Researchers use transfer RNA as building blocks to construct 3D nanostructures

US chemists have designed and built self-assembling 3D nanostructures using transfer RNA (tRNA) as a building block. They hope their structures could find uses in areas such as drug delivery.

Luc Jaeger from the University of California at Santa Barbara and his team used the core structure of tRNA to build distorted cube-shaped nanocages. ’We chose tRNA because it’s a branched structure, shaped like a corner,’ says fellow researcher Cody Geary.

The tRNA the team used comprises of three arms - two of which form an L shape and a third which joins the other two at the corner and extends so that together the arms form a corner. As each arm has a well-defined direction the team were able to design an octahedron made of eight separate tRNA units, each forming one corner of the nanostructure. 

’Previously we had built squares using [the L-shaped arms of] four monomers which assemble through an interaction called a kissing loop,’ says Geary. The next step was to make a 3D object. To do this the team engineered complementary sequences onto the 3’ tails of the free third arms, allowing them to join two squares together and form an octahedron. The whole assembly occurs in a stepwise fashion, forming squares, then octahedrons, in just one pot. 

Three dimensional model of the non-uniform square antiprism

Source: © Cody Geary/Nature Chemistry

Three dimensional model of the non-uniform square antiprism

The team visualised their object with atomic force microscopy and cryo-electron microscopy. As expected, the final structure took the shape of a distorted cube, or square antiprism, due to the third arm varying its orientation slightly.

As all eight RNA units have different kissing loops and tails, and assemble in a specific position, the team has remarkable spatial control over the structure. ’If you wanted to put two different things on opposite sides of the structure you could do that, or if you wanted them adjacent you could do that too,’ says Geary.

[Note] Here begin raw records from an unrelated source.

(* ===== verification/CoordinatorLifecycle.v ===== *)
(** * CoordinatorLifecycle: the coordinator follows the state machine

    Executions of [MasterCoordinator] ([coordinator_call], [coordinator_run]):
    which calls they make of the ledger and when, that there is one live master,
    how they move the state of an operation, and what has to be durable before an
    event can stop one. *)

From stdpp Require Import relations.
From S2P Require Import Prelude Time Json LedgerState LedgerOperations LedgerEffects LedgerServices LedgerEvents.
From S2P Require Import LedgerLeases LedgerCheckpoints LedgerStatus LedgerSafety LedgerHistory Lifecycle Provider Coordinator.
From S2P Require Import LedgerAdmission LedgerMutex CoordinatorSafety.

Section lifecycle.
Context {P T : Type} `{MasterRuntimeProvider P}.
Abbreviation W := (world P T).
Context (sha256 uuid5 : string → string) (clock : nat → Z) (lease_ttl : Z).
Context (tunnel_authority : option (MasterTunnelAuthority T)) (tunnel_listen_port : Z).
Context (validate_json : string → option RuntimeEvent) (model_dump : RuntimeEvent → list (string * json)).
Context (heartbeat_coalesce : Z) (validate_blogger : list (string * json) → option BloggerReceipt).
Context (fromisoformat : string → option datetime).
Abbreviation ledger_run_ := (ledger_run sha256 validate_json model_dump heartbeat_coalesce).
Abbreviation coordinator_run_ := (coordinator_run sha256 uuid5 clock lease_ttl tunnel_authority tunnel_listen_port
  validate_json model_dump heartbeat_coalesce validate_blogger fromisoformat).
Abbreviation accept_ := (accept_runtime_event sha256 clock tunnel_authority validate_json model_dump heartbeat_coalesce fromisoformat).

(** ** Every execution is an execution of the ledger *)

(** The one move the state machine does not have: a provider that reports an
    error for a master that stopped makes it FAILED. *)
Definition late_failure (s t : string) : Prop := s = "STOPPED" ∧ t = "FAILED".

Definition allowed_move (s t : string) : Prop := s = t ∨ machine_step s t ∨ late_failure s t.

Lemma machine_allowed s t : machine_step s t → allowed_move s t.
Proof. intros Hm. right. by left. Qed.

(** The calls are made at readings of the clock, one after the other, from the
    [n]-th to before the [m]-th; each is one the coordinator makes and moves
    operations as the state machine allows. *)
Fixpoint at_readings (n : nat) (ls : list ledger_call) (m : nat) : Prop :=
  match ls with
  | [] => (n ≤ m)%nat
  | c :: ls' => ∃ k, (n ≤ k)%nat ∧ coordinator_makes (clock k) c ∧ (∀ s t, call_leaves c s t → allowed_move s t) ∧ at_readings (S k) ls' m
  end.

Lemma at_readings_le n ls m : at_readings n ls m → (n ≤ m)%nat.
Proof. revert n. induction ls as [|c ls IH]; intros n; [done|]. intros (k & ? & _ & _ & Hk%IH). lia. Qed.

Lemma at_readings_app n ls m ls' p : at_readings n ls m → at_readings m ls' p → at_readings n (ls ++ ls') p.
Proof.
  revert n. induction ls as [|c ls IH]; intros n.
  - cbn. intros Hn. destruct ls' as [|c ls']; cbn; [lia|]. intros (k & ? & ? & ? & ?). exists k. split_and!; [lia|done..].
  - intros (k & ? & ? & ? & R1) R2. exists k. split_and!; [done..|]. by apply IH.
Qed.

(** A terminal state is only left for a terminal state. *)
Lemma allowed_terminal s t : allowed_move s t → terminal s = true → terminal t = true.
Proof.
  intros [->|[(a & g & x & Ht & -> & ->)|[-> ->]]]; [done| |done]. intros Hs. destruct a; try discriminate Hs; destruct g; try discriminate Ht;
    vm_compute in Ht; by injection Ht as <-.
Qed.

Lemma made_disciplined now c : coordinator_makes now c → (∀ s t, call_leaves c s t → allowed_move s t) → disciplined c = true.
Proof.
  intros Hm Hl. assert (∀ s t, allowed_move s t → negb (terminal s) || terminal t = true) as Hd.
  { intros s t Ha. pose proof (allowed_terminal s t Ha) as Ht. destruct (terminal s); [|done]. by rewrite Ht. }
  destruct c; cbn in Hm |- *; try done; try (apply Hd, Hl; done).
  specialize (Hd expected "ACTIVE"). cbn in Hd. rewrite orb_false_r in Hd. apply Hd, Hl. done.
Qed.

Lemma at_readings_disciplined n ls m : at_readings n ls m → Forall (λ c, disciplined c = true) ls.
Proof.
  revert n. induction ls as [|c ls IH]; intros n; [constructor|]. intros (k & _ & Hc & Hl & Hr). constructor; [by eapply made_disciplined|by eapply IH].
Qed.



Definition ledger_grows (w w' : W) : Prop :=
  ∃ ls, w_ledger w' = ledger_run_ ls (w_ledger w) ∧ at_readings (w_reads w) ls (w_reads w').

#[local] Instance grows_respectful : respectful sha256 clock validate_json model_dump heartbeat_coalesce ledger_grows allowed_move.
Proof.
  split.
  - split; [intros w; exists []; split; [done|cbn; lia]|]. intros a b c (ls & Hb & R1) (ls' & Hc & R2). exists (ls ++ ls')%list.
    split; [|by eapply at_readings_app]. unfold ledger_run in *. by rewrite fold_left_app, <-Hb.
  - intros w w' E _ Hr. by exists [].
  - intros c w Hc Hl. exists [c]. split; [done|]. exists (w_reads w). split_and!; [lia|done|done|cbn; lia].
  - intros q w. exists []. unfold on_provider. destruct (observe_terminal q _). split; [done|cbn; lia].
Qed.

Lemma grows_provider {A} (m : M P A) : respects ledger_grows (on_provider m).
Proof. intros w. exists []. unfold on_provider. destruct (m _). split; [done|cbn; lia]. Qed.

Lemma allowed_unstarted : allowed_move "RESTORING" "FAILED".
Proof. apply machine_allowed. by eexists MasterState.RESTORING, MasterSignal.FAIL, _. Qed.
(* ===== verification/Tunnel.v ===== *)
(** * Tunnel: the broker of SSH tunnel certificates

    Models tunnel_broker.py: the lease and the durable state of [TunnelBroker]
    with their JSON form and its validation, and every method that changes the
    state or the files sshd reads.  The state of a broker is its directory:
    state.json as the document it holds, the two principals files, the key
    revocation list, and the sessions that were terminated.  Every access to the
    operating system may fail: [fault] says how the n-th one ends, and
    [ProcessKilled] stands for a process that dies there.  ssh-keygen is the
    parameter [sign]. *)

From S2P Require Import Prelude Time Json Uuid.

Definition SCHEMA_VERSION : string := "my-data-hub-master-tunnel-broker.v2".
Definition LEGACY_SCHEMA_VERSION : string := "my-data-hub-master-tunnel-broker.v1".
Definition DEFAULT_LISTEN_HOST : string := "127.0.0.1".
Definition SECOND : Z := MICRO.
Definition MAX_LEASE : Z := 600 * SECOND.
Definition MIN_CERTIFICATE_LIFETIME : Z := 15 * SECOND.
Definition MAX_ISSUED_CERTIFICATES : Z := 4096.

(** ** Texts *)

(** [_RUNTIME_ID.fullmatch], [_REASON.fullmatch] *)
Definition is_runtime_id (s : string) : bool :=
  match s with
  | EmptyString => false
  | String c s' =>
      is_alnum c && string_forallb (λ c, is_alnum c || mem c ["."; "_"; ":"; "-"]%char) s' && (slen s' <=? 127)
  end.

Definition is_reason (s : string) : bool :=
  match s with
  | EmptyString => false
  | String c s' =>
      is_lower_letter c && string_forallb (λ c, is_lower_letter c || is_digit c || mem c ["_"; "."; "-"]%char) s' && (slen s' <=? 63)
  end.

(** The first word of a text, and the rest. *)
Fixpoint split_at_space (s : string) : string * string :=
  match s with
  | EmptyString => ("", "")
  | String c s' => if is_space c then ("", s') else let '(w, r) := split_at_space s' in (String c w, r)
  end.

Definition has_newline (s : string) : bool := negb (string_forallb (λ c, c != "010"%char) s).

(** One Ed25519 public key: two fields at least, the first the key type. *)
Definition is_ed25519_key (key_text : string) : bool :=
  let '(kind, rest) := split_at_space key_text in
  (kind == "ssh-ed25519") && (lstrip rest != "") && negb (has_newline key_text).

(** [strftime("%Y%m%d%H%M%SZ")] *)
Definition certificate_time (t : Z) : string :=
  let sec := t / MICRO in
  let '(y, m, d) := civil_of_days (sec / DAY) in
  let sod := sec mod DAY in
  digits 4 y +:+ digits 2 m +:+ digits 2 d +:+ digits 2 (sod / 3600) +:+ digits 2 (sod / 60 mod 60) +:+ digits 2 (sod mod 60) +:+ "Z".

Definition validate_identity (instance_id : string) (epoch : Z) : outcome (string * Z) :=
  match uuid_of_text instance_id with
  | None => throw TunnelBrokerError "master_instance_id must be a UUID"
  | Some u =>
      throw_if (epoch <? 1) TunnelBrokerError "epoch must be a positive integer" ;;
      Ret (uuid_str u, epoch)
  end.

Definition validate_runtime_ids (run_id attempt_id : string) : outcome (string * string) :=
  throw_if (negb (is_runtime_id run_id) || negb (is_runtime_id attempt_id)) TunnelBrokerError
    "run_id and attempt_id must be bounded opaque identifiers" ;;
  Ret (run_id, attempt_id).

(** [_uuid] *)
Definition uuid_field (value label : string) : outcome string :=
  match uuid_of_text value with
  | None => throw TunnelBrokerError (label +:+ " must be a UUID")
  | Some u => Ret (uuid_str u)
  end.

(** [UUID(value).hex] *)
Definition uuid_hex (value : string) : outcome string :=
  match uuid_of_text value with
  | None => throw ValueError "badly formed hexadecimal UUID string"
  | Some u => Ret (hex_text 32 u)
  end.

(** ** Sets of serials, as the sorted lists the state file holds *)

Fixpoint insert_serial (x : Z) (l : list Z) : list Z :=
  match l with
  | [] => [x]
  | y :: l' => if x <? y then x :: l else if x =? y then l else y :: insert_serial x l'
  end.

(** [sorted(set(l))] and [sorted({*a, *b})] *)
Definition sorted_set (l : list Z) : list Z := foldr insert_serial [] l.
Definition sorted_union (a b : list Z) : list Z := sorted_set (a ++ b).

Fixpoint insert_text (x : string) (l : list string) : list string :=
  match l with [] => [x] | y :: l' => if String.leb x y then x :: l else y :: insert_text x l' end.
Definition sorted_texts (l : list string) : list string := foldr insert_text [] l.

(** ** The durable records *)

Record ActiveTunnelLease := mk_ActiveTunnelLease {
  tl_master : string; tl_run : string; tl_attempt : string; tl_epoch : Z; tl_until : Z; tl_host : string; tl_port : Z;
  tl_principal : string;
}.

#[global] Instance ActiveTunnelLease_eq_dec : EqDecision ActiveTunnelLease.
Proof. solve_decision. Defined.

(** Metadata of a certificate issued to a master ... *)
Record issued_row := mk_issued {
  ic_serial : Z; ic_master : string; ic_run : string; ic_attempt : string; ic_epoch : Z; ic_key_id : string;
  ic_principal : string; ic_valid_before : string; ic_public_key : string;
}.

(** ... and to a worker. *)
Record worker_row := mk_worker {
  wc_serial : Z; wc_master : string; wc_epoch : Z; wc_task : string; wc_credential : string; wc_key_id : string;
  wc_principal : string; wc_valid_before : string; wc_public_key : string; wc_certificate : string;
}.

Record BrokerState := mk_BrokerState {
  bs_highest : Z; bs_next : Z; bs_active : option ActiveTunnelLease; bs_issued : list issued_row; bs_workers : list worker_row;
  bs_revoked : list Z;
}.

Definition BrokerState_empty : BrokerState := mk_BrokerState 0 1 None [] [] [].

Definition set_active (a : option ActiveTunnelLease) (s : BrokerState) : BrokerState :=
  mk_BrokerState (bs_highest s) (bs_next s) a (bs_issued s) (bs_workers s) (bs_revoked s).
Definition set_highest (h : Z) (s : BrokerState) : BrokerState :=
  mk_BrokerState h (bs_next s) (bs_active s) (bs_issued s) (bs_workers s) (bs_revoked s).
Definition set_revoked (r : list Z) (s : BrokerState) : BrokerState :=
  mk_BrokerState (bs_highest s) (bs_next s) (bs_active s) (bs_issued s) (bs_workers s) r.
Definition add_issued (c : issued_row) (s : BrokerState) : BrokerState :=
  mk_BrokerState (bs_highest s) (bs_next s + 1) (bs_active s) (bs_issued s ++ [c]) (bs_workers s) (bs_revoked s).
Definition add_worker (c : worker_row) (s : BrokerState) : BrokerState :=
  mk_BrokerState (bs_highest s) (bs_next s + 1) (bs_active s) (bs_issued s) (bs_workers s ++ [c]) (bs_revoked s).
(** [metadata["certificate"] = certificate] of the row appended last. *)
Definition set_certificate (serial : Z) (text : string) (s : BrokerState) : BrokerState :=
  mk_BrokerState (bs_highest s) (bs_next s) (bs_active s) (bs_issued s)
    (map (λ w, if wc_serial w =? serial then
                 mk_worker (wc_serial w) (wc_master w) (wc_epoch w) (wc_task w) (wc_credential w) (wc_key_id w) (wc_principal w)
                   (wc_valid_before w) (wc_public_key w) text
               else w) (bs_workers s)) (bs_revoked s).

Record TunnelCertificate := mk_TunnelCertificate {
  tc_certificate : string; tc_serial : Z; tc_principal : string; tc_valid_before : Z; tc_host : string; tc_port : Z;
}.

Record WorkerTunnelCertificate := mk_WorkerTunnelCertificate {
  wt_certificate : string; wt_serial : Z; wt_principal : string; wt_valid_before : Z; wt_task : string; wt_credential : string;
  wt_port : Z; wt_account : string;
}.

Section tunnel.
(** [hashlib.sha256(...).hexdigest()] and [datetime.fromisoformat]; [None] is
    [ValueError]. *)
Context (sha256 : string → string) (fromisoformat : string → option datetime).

For example, the team were able to either encapsulate the protein streptavidin inside the structure or attach it to the outside, depending on whereabouts on the RNA structure they attached the ligand biotin. 

’In terms of making highly controlled low symmetry and highly functionalisable nano-objects this looks like a really promising and interesting step forward,’ says Jonathan Steed, who works on supramolecular chemistry at the University of Durham, UK. ’These are remarkable structures for their scale and the fact that they can be designed so carefully and assembled so cleanly is very beautiful and very impressive.’

The team now hopes to design and build even more complex structures by using RNA molecules with different architectures. ’There are quite a variety of RNA motifs in nature so when you consider how much variety there is out there we have a very big toolkit to work with,’ says Geary.